(Saved data entries)
Lemma words_loop_level : ∀ k G Zd j m,
  0 ≤ j → j + Z.of_nat k ≤ n → I G m → lev off n (mask Zd w) m →
  (∀ g, 0 ≤ g < marks_per_word t * n → Zd (g / marks_per_word t) = true → marked t w g = true → G g = true) →
  ∃ m', words_loop t k f (off + 4 * j) m = Ret m' ∧ I (within G j (Z.of_nat k)) m' ∧
    lev off n (mask (λ i, Zd i || ((j <=? i) && (i <? j + Z.of_nat k))) w) m' ∧ frame area m m'.
Proof.
  pose proof (layout t) as HL. induction k as [|k IH]; intros G Zd j m Hj Hk HI Hl Hd; cbn [words_loop].
  { exists m. split_and!; [done| | |done].
    - revert HI. apply Hext. intros g Hg _. unfold within.
      destruct (Z.leb_spec j (g / marks_per_word t)), (Z.ltb_spec (g / marks_per_word t) (j + Z.of_nat 0)); cbn; rewrite ?orb_false_r; try done; lia.
    - intros i Hi. rewrite Hl by done. unfold mask.
      destruct (Z.leb_spec j i), (Z.ltb_spec i (j + Z.of_nat 0)); cbn; rewrite ?orb_false_r; try done; lia. }
  assert (Hj' : 0 ≤ j < n) by lia.
  assert (Hone : ∃ m1, word_loop t 32 (f (off + 4 * j)) (off + 4 * j) (u32 (-1)) m = Ret m1 ∧ I (upto G j (marks_per_word t)) m1 ∧
    lev off n (mask (λ i, Zd i || (i =? j)) w) m1 ∧ frame area m m1).
  { destruct (Zd j) eqn:Hz.
    - assert (Hzero : word m (off + 4 * j) = 0) by (rewrite Hl by done; unfold mask; by rewrite Hz).
      exists m. cbn [word_loop]. rewrite Hzero. split_and!; [done| | |done].
      + revert HI. apply Hext. intros g Hg Hm. unfold upto. destruct (Z.eqb_spec (g / marks_per_word t) j) as [E|]; cbn; [|by rewrite orb_false_r].
        by rewrite (Hd g) by (done || by rewrite E).
      + intros i Hi. rewrite Hl by done. unfold mask. destruct (Z.eqb_spec i j) as [->|]; [by rewrite Hz|by rewrite orb_false_r].
    - destruct (word_loop_level G j Hj' 32 0 m (u32 (-1))) as (m1 & -> & HI1 & Hz1 & Hk1 & Hf1);
        [lia|lia|done| |rewrite Hl by done; unfold mask, shifted; rewrite Hz, Z.mul_0_r; by rewrite Z.shiftr_0_r|].
      { revert HI. apply Hext. intros g Hg _. unfold upto. pose proof (Z.mod_pos_bound g (marks_per_word t) ltac:(lia)).
        destruct (Z.ltb_spec (g `mod` marks_per_word t) 0); [lia|]. by rewrite andb_false_r, orb_false_r. }
      exists m1. split_and!; try done. intros i Hi. unfold mask. destruct (Z.eqb_spec i j) as [->|Hne].
      + by rewrite orb_true_r.
      + rewrite Hk1, Hl by done. unfold mask. by rewrite orb_false_r. }
  destruct Hone as (m1 & -> & HI1 & Hl1 & Hf1). cbn [res_bind].
  replace (off + 4 * j + 4) with (off + 4 * (j + 1)) by lia.
  destruct (IH (upto G j (marks_per_word t)) (λ i, Zd i || (i =? j)) (j + 1) m1) as (m' & -> & HI' & Hl' & Hf'); [lia|lia|done|done| |].
  { intros g Hg Hz Hm. unfold upto. pose proof (Z.mod_pos_bound g (marks_per_word t) ltac:(lia)).
    apply orb_true_iff in Hz as [Hz| ->]; [by rewrite (Hd g)|]. destruct (Z.ltb_spec (g `mod` marks_per_word t) (marks_per_word t)); [|lia]. by rewrite orb_true_r. }
  exists m'. split_and!; [done| | |by eapply frame_trans].
  - revert HI'. apply Hext. intros g Hg _. unfold within, upto. rewrite <- orb_assoc. f_equal. pose proof (Z.mod_pos_bound g (marks_per_word t) ltac:(lia)).
    apply eq_true_iff_eq. rewrite orb_true_iff, !andb_true_iff, !Z.leb_le, !Z.ltb_lt, Z.eqb_eq. lia.
  - intros i Hi. rewrite Hl' by done. unfold mask. rewrite <- orb_assoc. replace ((i =? j) || (j + 1 <=? i) && (i <? j + 1 + Z.of_nat k)) with ((j <=? i) && (i <? j + Z.of_nat (S k))); [done|].
    apply eq_true_iff_eq. rewrite orb_true_iff, !andb_true_iff, !Z.leb_le, !Z.ltb_lt, Z.eqb_eq. lia.
Qed.
End Level.

(** ** The three levels *)

Section Walk.
Context (t : tree_type) (pr : mem) (sh : Z → Z) (w1 w2 : Z → Z).
(** The first two levels; only regions below the bitmap are marked, so that a
    group of words that is looked at lies within its level. *)
Context (Hw1 : ∀ j, 0 ≤ j < words1 t → 0 ≤ w1 j < 2^32) (Hw2 : ∀ j, 0 ≤ j < words2 t → 0 ≤ w2 j < 2^32).
Context (Hprim : ∀ c, 0 ≤ c < marks_per_word t * words1 t → marked t w1 c = true → 16 * c + 16 ≤ TREE_BITMAP_OFFSET t).
Context (Hroom : ∀ g, 0 ≤ g < marks_per_word t * words2 t → marked t w2 g = true → 4 * g + Z.of_nat (level_words t) ≤ words1 t).

(** The shadow after the regions in [D] were copied. *)
Definition sync (D : Z → bool) (x : Z) : Z := if D (x / 16) then pr x else sh x.
Definition prim (m : mem) : Prop := ∀ x, 0 ≤ x < TREE_BITMAP_OFFSET t → m x = pr x.
Definition shad (D : Z → bool) (m : mem) : Prop :=
  ∀ x, 0 ≤ x < TREE_SHADOW_SIZE → m (TREE_SHADOW_OFFSET + x) = sync D x.

Definition in_shadow (x : Z) : Prop := TREE_SHADOW_OFFSET ≤ x < TREE_SHADOW_OFFSET + TREE_SHADOW_SIZE.
Definition area1 (x : Z) : Prop := in_shadow x ∨ in_words (TREE_BITMAP_OFFSET t) (words1 t) x.
Definition area2 (x : Z) : Prop := area1 x ∨ in_words (LTCKPT_2ND_LEVEL_OFFSET t) (words2 t) x.

(** What the first level looks like when its words in [Zd] have been handled. *)
Definition copied1 (Zd : Z → bool) (c : Z) : bool := Zd (c / marks_per_word t) && marked t w1 c.
Definition one (Zd : Z → bool) (m : mem) : Prop :=
  prim m ∧ lev (TREE_BITMAP_OFFSET t) (words1 t) (mask Zd w1) m ∧ shad (copied1 Zd) m.

Lemma below_eq off j set : 0 ≤ j → 0 ≤ set → marks_per_word t * j + set < 2^28 →
  below t off (off + 4 * j) set = 16 * (marks_per_word t * j + set).
Proof.
  intros Hj Hs Hmax. unfold below, TREE_CLICK, u32. replace (off + 4 * j - off) with (4 * j) by lia.
  assert (Hx : 4 * j * TREE_CLICKS_PER_BYTE t * 16 = 16 * (marks_per_word t * j)) by (unfold marks_per_word; lia).
  assert (Hj' : 0 ≤ j ≤ marks_per_word t * j).
  { pose proof (layout t) as (_ & Hm & _). clear -Hj Hm. nia. }
  rewrite (Z.mod_small (4 * j)) by lia. rewrite Hx. rewrite (Z.mod_small (16 * (_ * _))) by lia.
  rewrite (Z.mod_small (set * 16)) by lia. rewrite Z.mod_small by lia. lia.
Qed.

(** A mark is one of its level. *)
Lemma mark_bound n j set : 0 ≤ j < n → 0 ≤ set < marks_per_word t →
  0 ≤ marks_per_word t * j + set < marks_per_word t * n.
Proof. intros Hj Hs. nia. Qed.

> **TASK TO COMPLETE**
Your answer should be each line from the entries that includes the string "Hone".

> **WORKED SOLUTION**
  assert (Hone : ∃ m1, word_loop t 32 (f (off + 4 * j)) (off + 4 * j) (u32 (-1)) m = Ret m1 ∧ I (upto G j (marks_per_word t)) m1 ∧
  destruct Hone as (m1 & -> & HI1 & Hl1 & Hf1). cbn [res_bind].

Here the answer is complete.